Figure 2. Contrast-enhanced coronal images of the thighs of a 59-year-old female patient with various pulse sequences: T1-weighted FSE sequence with fat suppression (A) and T1-weighted IDEAL sequence (B). Clear presence of artifacts at the edges of image A due to heterogeneity of the B0 or B1 magnetic field when using a wide field of view, impairing fat suppression.

An alternative to the fat saturation technique is the use of STIR sequences, which are based on rapid recovery of the longitudinal magnetization of fat (i.e., its short T1). In STIR sequences, the inversion time is chosen to nullify the contribution of fat after inverting the longitudinal magnetization, being little affected by heterogeneity of the B0 magnetic field. The disadvantages of the STIR sequence include the smaller SNR and the fact that it is not suitable for intravenous contrast-enhanced imaging, because it suppresses the fat signal based on its short T1, and other tissues with a short T1 (such as intravenous contrast-enhanced areas) are therefore also suppressed( 4,5,27). In addition, the STIR sequence is affected by the lack of uniformity of the B1 magnetic field, which leads to imperfect inversion in certain regions and ineffective fat suppression.

The choice of the best fat suppression sequence should take into consideration the anatomy of the region analyzed.
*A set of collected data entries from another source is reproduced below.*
(** [Popen.poll()]: collect the exit status if the process has ended. *)
Definition poll (h : nat) : M (option Z) :=
  fun w =>
    match procs w !! h with
    | Some c =>
        match returncode c with
        | Some rc => (Some rc, w)
        | None =>
            match os_state c with
            | Exited rc =>
                (Some rc,
                 update_child h
                   (mkChild (Exited rc) (Some rc) (sigterm_sent c) (on_sigterm c)) w)
            | _ => (None, w)
            end
        end
    | None => (None, w)
    end.

(** [Popen.terminate()]: polls first and sends nothing to a process whose
    status is already known. *)
Definition terminate (h : nat) : M unit :=
  let* rc := poll h in
  match rc with
  | Some _ => ret tt
  | None =>
      fun w =>
        match procs w !! h with
        | Some c =>
            (tt, update_child h
                   (mkChild (os_state c) (returncode c) true (on_sigterm c)) w)
        | None => (tt, w)
        end
  end.

(** [Popen.kill()]: the same for the forced kill.  The call returns as
    soon as the signal is sent. *)
Definition kill (h : nat) : M unit :=
  let* rc := poll h in
  match rc with
  | Some _ => ret tt
  | None =>
      fun w =>
        match procs w !! h with
        | Some c =>
            (tt, update_child h
                   (mkChild Killed (returncode c) (sigterm_sent c) (on_sigterm c)) w)
        | None => (tt, w)
        end
  end.

Inductive WaitResult := Returned (rc : Z) | TimeoutExpired.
Therefore, although fat saturation is the sequence most commonly applied in daily practice—because of its fat selectivity, high SNR, and relatively fast examination time at sites where the anatomy presents irregular contours with abrupt changes between soft tissues, bone and metalic implants, as well as in areas requiring a large field of view (spine, thighs, and legs)—the technique promotes artifacts that do not satisfactorily suppress fat(26–28), as shown in Figure 2.
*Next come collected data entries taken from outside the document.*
(** C8: when the delete of an entry fails, [handleDelete] leaves the
    displayed history as the optimistic step made it: every entry with the
    watch id of the entry is gone and none is put back; the failure only
    goes to the console, and the backend is left as the failed call left
    it. *)
Theorem handleDelete_failure_not_restored
    (itemToDelete : HistoryItem) (v : View Remote Store) (e : Error)
    (remote' : Remote) :
  deleteWatchItem itemToDelete (remote v) = (Some e, remote') →
  history (handleDelete itemToDelete v) =
    filter (λ item, watch_id item ≠ watch_id itemToDelete) (history v) ∧
  (∀ item, item ∈ history (handleDelete itemToDelete v) →
           watch_id item ≠ watch_id itemToDelete) ∧
  (itemToDelete ∉ history (handleDelete itemToDelete v)) ∧
  remote (handleDelete itemToDelete v) = remote' ∧
  store (handleDelete itemToDelete v) =
    removeContinueWatchingItem (media_id itemToDelete) (store v) ∧
  console (handleDelete itemToDelete v) =
    console v ++ [("Failed to delete item or refetch continue watching:", e)].
Proof.
  intros Hdel. unfold History.handleDelete. rewrite Hdel. simpl.
  split; [done|]. split; [|split; [|done]].
  - by intros item [? _]%list_elem_of_filter.
  - rewrite list_elem_of_filter. tauto.
Qed.

End DeleteProperties.

(** ** The properties on the sample services *)

Section Samples.

Import History.

(** The service fails twice and answers the third request: the call
    returns the answer after three requests.  The service never answers in
    time: the call throws the timeout after three requests. *)
Lemma fetchWithRetry_bounded_witness :
  (fst (fetchWithRetry _ scripted "/tmdb/movie/2" 3 1000 (mkSt flaky []))
     = Ok (Some ok_response) ∧
   attempts (trace (snd (fetchWithRetry _ scripted "/tmdb/movie/2" 3 1000
                           (mkSt flaky [])))) = 3%nat) ∧
  (fst (fetchWithRetry _ scripted "/tmdb/movie/2" 3 1000 (mkSt stalled []))
     = Throw (mkError "Request timeout") ∧
   Z.of_nat (attempts (trace (snd (fetchWithRetry _ scripted "/tmdb/movie/2"
                                     3 1000 (mkSt stalled []))))) = 3).
Proof.
  split.
  - destruct (fetchWithRetry_bounded _ scripted "/tmdb/movie/2" 3 1000
                (mkSt flaky [])) as (_ & Hsuccess & _).
    destruct (Hsuccess 2%nat
                [Throw (mkError "Failed to fetch");
                 Throw (mkError "HTTP 503: Service Unavailable")]
                ok_response) as (Hres & Hcount & _).
    + lia.
    + reflexivity.
    + repeat constructor.
    + vm_compute. reflexivity.
    + split; [exact Hres|exact Hcount].
  - destruct (fetchWithRetry_bounded _ scripted "/tmdb/movie/2" 3 1000
                (mkSt stalled [])) as (_ & _ & Hexhausted).
    destruct (Hexhausted
                [Throw (mkError "Request timeout");
                 Throw (mkError "Request timeout")]
                (mkError "Request timeout")) as (Hres & Hcount).
    + lia.
    + repeat constructor.
    + vm_compute. reflexivity.
    + split; [exact Hres|exact Hcount].
Defined.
The multi-point Dixon techniques (with three or more echoes) do not exhibit significant interference by magnetic field heterogeneity and therefore result in efficient fat suppression and are considered by some studies to be better than STIR because they have better SNRs, shorter acquisition times, and equivalent or better spatial resolution( 2,5). Therefore, as previously demonstrated(2,5,27), the Dixon technique allows satisfactory images to be obtained in regions with heterogeneity in the local magnetic field (near metallic materials or tissues with excess iron caused by hemosiderosis), as well as in highly susceptible anatomical areas where chemical fat saturation becomes difficult (apex of the neck, hands, feet, and extremities), as depicted in Figures 3 and 4.

Figure 3. Sagittal images of the cervical spine of a 52-year-old female patient with various pulse sequences: contrast-enhanced T1-weighted FSE with fat suppression (A), contrast-enhanced T1-weighted IDEAL (B) and STIR (C). The IDEAL sequence (B) shows a clear reduction of the magnetic susceptibility artifact, especially for visualization of the second cervical vertebra.

Figure 4. Axial plane images of cervicothoracic transition of a 58-year-old male patient demonstrating insufficient fat suppression in a T2-weighted FSE sequence with fat suppression (A), compared with a T2-weighted IDEAL wateronly sequence (B).

In the past, fat was quantified systematically by spectroscopy. However, spectroscopy has an intrinsic limitation to its spatial resolution and requires more complex data processing. In contrast, the Dixon technique has been gaining importance because it allows accurate measurements of the FF, with shorter examination times to cover a large region of interest. However, we should be aware of some confounding factors(29,30): the T1 effect, noise bias, T2* decay, the spectral complexity of fat, and B0 magnetic field heterogeneity.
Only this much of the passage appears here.